Have you ever thought about joining a choir? Singing in a choir is fun and fosters a sense of community; but it can also do a lot more than that. Choral singers are happier, more balanced and have more efficient mental functioning1 - as a result of singing. Singing can also improve hearing in old age.
The older we get, the more difficult it becomes to follow conversations in noisy places with lots of people. What were once pleasant, entertaining evenings in a bar or restaurant soon become a challenge. Our hearing ability slowly starts to deteriorate as early as between 30 and 40 years of age.
Why is that? The way we perceive sounds increasingly changes as we age due to the diminishing efficiency of our hearing and a reduced transmission of information to our brain via nerve pathways. Therefore, more and more misunderstandings creep in the older weget. This can be compared to the a children’s game also called “telephone” in which a person whispers a short sentence into the ear of their neighbor and a completely different sentence is revealed at the end.2
How music gets our brain back on its feet
Scientists have discovered that music – particularly actively playing an instrument or singing – hugely stimulates our nervous system and allows nerve cells to reconnect and different regions of the brain to connect more effectively.3 Thus, musicians can concentrate better, learn foreign languages more easily, and have a better verbal memory.4 They are also less dependent on hearing aids in old age and have fewer problems understanding speech in loud environments.5 Scientists now want to use this knowledge to specifically train the brain performance of people with age-related hearing loss and improve their hearing ability.

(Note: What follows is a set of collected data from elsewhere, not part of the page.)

(* ===== verification/ModeCmd.v ===== *)
(** * The command [MODE] on a channel: [ircd/m_mode.c]

    [m_mode] for local users and [ms_mode] for servers from the point where the channel is
    found, and [channel_modes] of [ircd/channel.c], which shows the modes of a channel.
    They put together the parser of [ModeParse] and the buffers of [ModeBuf].  The theorems:
    whatever a local user sends, the command returns and leaves channel, bans and members in
    order; someone without rights changes nothing; and the keys of a channel are shown to
    those only who may see them. *)

From stdpp Require Import base list gmap sets strings.
From Stdlib Require Import ZArith Lia Ascii.
From S2P Require Import Prelude Chattr Strings AddrText MMatch.
From S2P Require Ban.
From S2P Require Import Channel ChanModes ModeBuf ModeParse ModeBufSpec ModeParseSpec.

Local Open Scope ircu_scope.
Local Open Scope Z_scope.

Definition MODEBUFLEN : nat := 200.

(** [strcat] to [parabuf], and a letter to [modebuf]; both have [MODEBUFLEN] bytes. *)
Definition strcat (pbuf s : list ascii) : outcome (list ascii) := if (length pbuf + length s <? MODEBUFLEN)%nat then Ok (pbuf ++ s) else Oob.
Definition add_letter (mbuf : list ascii) (x : ascii) : outcome (list ascii) := if (S (length mbuf) <? MODEBUFLEN)%nat then Ok (mbuf ++ [x]) else Oob.

(** Whether [channel_modes] shows a mode without an argument; [my] is [MyUser(cptr)]. *)
Definition flag_shown (my : bool) (ch : Channel) (cm : ChanMode) : bool :=
  negb (any (attr cm) (Z.lor CHANMODE_PARAM CHANMODE_MEMBER)) && any (mode ch) (flag cm) &&
  if any (attr cm) CHANMODE_LOCAL then my && negb ((flag cm =? MODE_WASDELJOINS) && any (mode ch) MODE_DELJOINS)
  else negb ((flag cm =? MODE_PRIVATE) && any (mode ch) MODE_SECRET) && negb ((flag cm =? MODE_TLSONLY) && my && any (mode ch) MODE_TLSINSECURE).

Fixpoint flags_loop (my : bool) (ch : Channel) (l : list ChanMode) (mbuf : list ascii) : outcome (list ascii) :=
  match l with
  | [] => Ok mbuf
  | cm :: l =>
      if (length mbuf <? MODEBUFLEN - CHANMODE_CHARS_LEN)%nat then
        if flag_shown my ch cm then let* mbuf := add_letter mbuf (chr cm) in flags_loop my ch l mbuf
        else flags_loop my ch l mbuf
      else Ok mbuf
  end.

(** A key or password: its letter, a space behind an earlier parameter, and the text or [*]. *)
Definition show_text (x : ascii) (text : list ascii) (shown : outcome bool) (r : list ascii * list ascii * bool) : outcome (list ascii * list ascii * bool) :=
  let '(mbuf, pbuf, previous_parameter) := r in
  if empty text then Ok r
  else
    let* mbuf := add_letter mbuf x in
    let* pbuf := if previous_parameter : bool then strcat pbuf [" "%char] else Ok pbuf in
    let* s := shown in
    let* pbuf := strcat pbuf (if s : bool then text else ["*"%char]) in
    Ok (mbuf, pbuf, true).

Inductive mode_result : Type :=
| ModeIs (modebuf parabuf : list ascii) (creationtime : Z)
| ModeDone (s : mstate).

Section Command.
Context (reg : list ChanMode).
Context (IsServer IsMe IsChannelService MyUser IsUser IsAnOper IsBurstOrBurstAck : cid -> bool).
Context (priv_apass_opmode priv_deop_lchan priv_mode_lchan : cid -> bool).
Context (get_secure_group_id : cid -> Z).
Context (cli_name : cid -> list ascii) (NumNick : cid -> list ascii * list ascii) (chname : chid -> list ascii).
Context (find_client : list ascii -> option cid).
Context (findNUser : list ascii -> option cid).
Context (uworld : cid -> cid -> bool).                         (** [find_conf_byhost] with [CONF_UWORLD] *)
Context (his_modewho his_snotices oplevels : bool) (now max_bans av_ban_len : Z).
Context (pre_mode_denied : cid -> cid -> chid -> list ascii -> bool).

Abbreviation find_member_link := (find_member_link IsServer IsMe IsChannelService).
Abbreviation mode_parse := (mode_parse reg IsServer IsMe IsChannelService MyUser IsUser IsAnOper IsBurstOrBurstAck priv_apass_opmode priv_deop_lchan get_secure_group_id
    cli_name NumNick chname find_client findNUser his_modewho his_snotices oplevels now max_bans av_ban_len pre_mode_denied).
Abbreviation modebuf_flush := (modebuf_flush reg IsServer IsMe get_secure_group_id cli_name NumNick his_modewho his_snotices).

Singing for improved hearing
A large research project by Ryerson University involving people over 50 with mild hearing loss revealed that singing in a choir does not just trigger happiness, but also can also improve hearing. This also applies to people who have not had long music careers. A ten-week music program involving regular choir rehearsals and additional online training improved the brain's efficiency to such an extent that a significant increase in speech comprehension, ability to distinguish between different sounds, attentiveness and neuronal stimulus processing.2
Singing also has a positive effect on dementia6 demonstrating life changing effects.7 Scientists hope these findings will increase the quality of life of older persons. Incorporating singing into your hearing health care may be an easy way to improve your mood, your mental processing, and your hearing. So don't be shy and sing to your heart's content! Luckily, the effect on our health and hearing does not depend on whether or not we actually hit the notes.